The limits of Moore’s Law

Challenged by increasing competition and changing consumer demands, Intel’s CEO Paul Otellini led a major reorganisation of the world’s largest chipmaker. Will his effort bear fruit?



When Gordon Moore, one of the co-founders of Intel, predicted in 1965 that the number of transistors on a microprocessor would double every 18 months, he could not know that speed would seize to be the most important feature of a chip.
Moore’s Law, as his prediction became known, ruled the industry for years. Although technically it did not reach its limits yet, the accompanying marketing message that more megahertz, and later gigahertz, is better did. In 2004 consumer purchases of computers exceeded those by business, and consumers care more about features such as design, reliability, communication functions, and price, than how computers work inside.[1]
However, Intel’s long-time ensured place as market leader might have caused the company to loose sight of customer demands. Intel’s chips are still inside 80 percent of every computer sold, but disappointing results and the rise of its smaller rival Advanced Micro Devices shocked its confidence.
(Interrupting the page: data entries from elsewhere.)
(** Without carriage returns the two ways of stripping a line agree. *)
Lemma line_of_trim s :
  carriage_return ∉ s → line_of <$> split_inclusive s = trim_end_newlines <$> split_inclusive s.
Proof.
  intros Hc. pose proof (split_inclusive_form s) as Hf. rewrite Forall_forall in Hf.
  apply Forall_fmap_ext_1, Forall_forall. intros seg Hseg.
  assert (carriage_return ∉ seg) as Hc' by (intros H; by eapply Hc, elem_of_split).
  destruct (Hf seg Hseg) as (l & Hl & [->| ->]).
  - rewrite line_of_snoc, trim_snoc by set_solver. done.
  - rewrite trim_newlines_none by done. unfold line_of. by rewrite strip_suffix_none.
Qed.

Lemma join_lines_snoc ls : ls ≠ [] → join_lines ls ++ [newline] = concat ((.++ [newline]) <$> ls).
Proof.
  induction ls as [|l [|l' ls] IH]; [done| |]; intros _; csimpl.
  - by rewrite app_nil_r.
  - specialize (IH ltac:(done)). csimpl in IH. rewrite <-IH, <-!app_assoc. done.
Qed.

Lemma join_str_lines t :
  carriage_return ∉ t → join_lines (str_lines (t ++ [newline])) ++ [newline] = t ++ [newline].
Proof.
  intros Hc. pose proof (split_inclusive_terminated t) as Hf. rewrite Forall_forall in Hf.
  unfold str_lines. rewrite join_lines_snoc.
  - rewrite <-list_fmap_compose. rewrite <-(concat_split_inclusive (t ++ [newline])) at 2. f_equal.
    rewrite <-(list_fmap_id (split_inclusive (t ++ [newline]))) at 2.
    apply Forall_fmap_ext_1, Forall_forall. intros seg Hseg.
    destruct (Hf seg Hseg) as (l & Hl & ->). cbn. rewrite line_of_snoc; [done|].
    intros Hin. apply Hc. apply (elem_of_split _ carriage_return) in Hseg; set_solver.
  - intros E%fmap_nil_inv. apply (f_equal (@concat byte)) in E.
    rewrite concat_split_inclusive in E. by destruct t.
Qed.

(** * A script applied to its own base gives its target *)

Lemma weave_from_old e E i lines :
  e.1 + edit_span e ≤ i → weave_from (e :: E) i lines = weave_from E i lines.
Proof.
  unfold edit_span. revert i. induction lines as [|line lines IH]; intros i Hi; [done|].
  cbn [weave_from]. rewrite IH by lia. unfold inserted, covered. rewrite filter_cons, decide_False by lia.
  cbn [existsb]. destruct (Nat.ltb_spec i (e.1 + mo_old_len e.2)); [lia|]. by rewrite andb_false_r.
Qed.

Lemma inserted_old e E n : e.1 < n → inserted (e :: E) n = inserted E n.
Proof. intros. unfold inserted. by rewrite filter_cons, decide_False by lia. Qed.

Lemma weave_copy E i lines k :
  (∀ e, e ∈ E → i + k ≤ e.1) → k ≤ length lines →
  weave_from E i lines = take k lines ++ weave_from E (i + k) (drop k lines).
Proof.
  revert i lines. induction k as [|k IH]; intros i lines HE Hk.
  { by rewrite Nat.add_0_r, drop_0. }
  destruct lines as [|line lines]; [simpl in Hk; lia|]. rewrite weave_step.
  - cbn [take drop app]. f_equal. rewrite IH; [f_equal; f_equal; lia| |simpl in Hk; lia].
    intros e He. specialize (HE e He). lia.
  - intros e He. specialize (HE e He). lia.
  - apply not_true_iff_false. rewrite covered_true. intros (e & He & ?). specialize (HE e He). lia.
Qed.

Lemma weave_script old new i j ops :
  script_ok old new i j ops → inserts_last ops = true →
  weave_from (edits new ops) i (drop i (trim_end_newlines <$> old)) ++
    inserted (edits new ops) (length old) = trim_end_newlines <$> drop j new.
Proof.
  revert i j. induction ops as [|op ops IH]; intros i j Hok Hl.
  { destruct Hok as [-> ->]. rewrite !drop_ge; [done|by rewrite ?length_fmap..]. }
  pose proof (script_edits old new i j (op :: ops) Hok Hl) as (_ & Hs & Hfit).
  apply sorted_is_apart in Hs.
  assert (∀ ol nls j', edits new (op :: ops) = (i, {| mo_old_len := ol; mo_new_lines := nls |}) :: edits new ops →
    0 < ol → i + ol ≤ length old → script_ok old new (i + ol) j' ops → inserts_last ops = true →
    weave_from (edits new (op :: ops)) i (drop i (trim_end_newlines <$> old)) ++
      inserted (edits new (op :: ops)) (length old) = nls ++ (trim_end_newlines <$> drop j' new)) as Hedit.
  { intros ol nls j' E Hol Hle Hok' Hl'. rewrite <-(IH (i + ol) j') by done. rewrite E in Hs |- *.
    destruct (lookup_lt_is_Some_2 (trim_end_newlines <$> old) i) as [line Hi]; [rewrite length_fmap; lia|].
    rewrite (drop_S _ _ _ Hi).
    pose proof (weave_edit _ _ line (drop (S i) (trim_end_newlines <$> old)) Hs (list_elem_of_here _ _) Hol) as Hw.
    cbn [fst snd mo_old_len mo_new_lines] in Hw. rewrite Hw, <-(drop_S _ _ _ Hi), drop_drop, <-app_assoc.
    rewrite weave_from_old by (unfold edit_span; simpl; lia). do 2 f_equal.
    destruct (decide (i = length old)); [lia|]. apply inserted_old. simpl. lia. }
  destruct op as [oi ni n|oi ol ni|oi ni nl|oi ol ni nl]; cbn in Hok, Hl.
  - destruct Hok as (-> & -> & Hn & Hle & Hle' & Heq & Hok).
    change (edits new (OpEqual i j n :: ops)) with (edits new ops) in *.
    pose proof (script_edits _ _ _ _ _ Hok Hl) as (Hge & _ & _). rewrite Forall_forall in Hge.
    rewrite (weave_copy _ _ _ n), drop_drop by (try done; rewrite length_drop, length_fmap; lia).
    rewrite <-app_assoc, (IH (i + n) (j + n)) by done.
    rewrite <-fmap_drop, <-fmap_take, Heq, <-fmap_app. f_equal.
    by rewrite <-drop_drop, take_drop.
  - destruct Hok as (-> & -> & Hn & Hle & Hok). by rewrite (Hedit ol [] j).
  - destruct Hok as (-> & -> & Hn & Hle & Hok). apply bool_decide_eq_true in Hl as ->.
    destruct Hok as [-> E]. rewrite drop_ge by (by rewrite length_fmap). cbn.
    rewrite decide_True by done. cbn. rewrite app_nil_r.
    unfold new_lines. rewrite take_ge; [done|]. rewrite length_drop. lia.
  - destruct Hok as (-> & -> & Hn & Hn' & Hle & Hle' & Hok).
    rewrite (Hedit ol (new_lines new j nl) (j + nl)) by done. unfold new_lines.
    rewrite <-fmap_app. f_equal. by rewrite <-drop_drop, take_drop.
Qed.

Lemma no_ranges_no_edits slices ops : collect_changed_ranges ops = [] → edits slices ops = [].
Proof.
  unfold collect_changed_ranges, edits. induction ops as [|op ops IH]; [done|].
  destruct op; cbn; [exact IH|done..].
Qed.

Section identity.
Context {SM : Similar}.

(** Merging with a side that did not change returns the other side's
    text byte for byte, for newline-terminated texts whose insertions are
    at the end of the base. *)
Theorem text_merge_identity base local remote :
  utf8 (base ++ [newline]) = true → utf8 (local ++ [newline]) = true → utf8 remote = true →
  carriage_return ∉ base ++ [newline] → carriage_return ∉ local ++ [newline] →
  collect_changed_ranges (td_ops (base ++ [newline]) remote) = [] →
  inserts_last (td_ops (base ++ [newline]) (local ++ [newline])) = true →
  three_way_text_merge (base ++ [newline]) (local ++ [newline]) remote = Merged (local ++ [newline]).
Proof.
  intros Ub Ul Ur Cb Cl Hr Il.
  rewrite three_way_weaves; [|done..| |done|].
  - rewrite (no_ranges_no_edits _ _ Hr), app_nil_r. f_equal.
    assert (ends_with (base ++ [newline]) [newline] = true) as ->.
    { unfold ends_with. rewrite rev_app_distr. cbn. by destruct (rev base). }
    transitivity (join_lines (str_lines (local ++ [newline])) ++ [newline]);
      [|apply join_str_lines; set_solver].
    do 2 f_equal. unfold weave, str_lines. rewrite !line_of_trim, <-!td_slices_lines by done.
    pose proof (weave_script _ _ _ _ _ (td_ops_ok (base ++ [newline]) (local ++ [newline])) Il) as Hw.
    rewrite !drop_0 in Hw. by rewrite length_fmap.
  - rewrite Hr. unfold ranges_overlap.
    generalize (collect_changed_ranges (td_ops (base ++ [newline]) (local ++ [newline]))).
    intros rs. induction rs as [|r rs IH]; [done|]. cbn [existsb orb]. exact IH.
  - clear -Hr. unfold collect_changed_ranges in Hr. induction (td_ops _ remote) as [|op ops IH]; [done|].
    destruct op; cbn in *; [auto|done..].
Qed.
End identity.

(** * A diff that obeys the laws

    One operation between the common start and the common end of the two
    texts. *)

Fixpoint common_prefix (a b : list bytes) : nat :=
  match a, b with
  | x :: a, y :: b => if bool_decide (x = y) then S (common_prefix a b) else 0
  | _, _ => 0
  end.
This insecurity is reflected in Intel’s share price, which has moved in extremes since 2001 (see chart 1). After a quick rise to $36 in the last two months of 2001, the share price suffered a decline of 50 percent during 2002. Intel managed to recover from this loss in the following year, ending 2003 with a doubled share price of $32.
However, from 2004 the number one chipmaker started to experience serious competition from AMD. While AMD’s share price made a spectacular jump throughout 2004 and 2005, Intel’s share price fell more than 25 percent.
In May 2005 Paul Otellini was appointed to succeed Craig Barrett as the new chief executive officer. Otellini, the first CEO with a background in marketing rather than engineering, recognised the need for change as early as 2001. In 2005 Otellini reorganised Intel according to ‘Platformisation’, which means the bundling of groups of chips on different branded platforms.[2]
So far, this new focus on marketing has not paid off. Intel’s share price saw a small increase during 2005, but fell back by one third in the first half of 2006. The share price recently started a cautious rise, but it is still around $21. While the average of technology stocks is back on 2002’s level, Intel’s share price decreased almost 40 percent in five years. The coming period will determine whether Intel’s shareholders can be convinced that Otellini’s strategy is a plausible replacement of Moore’s Law.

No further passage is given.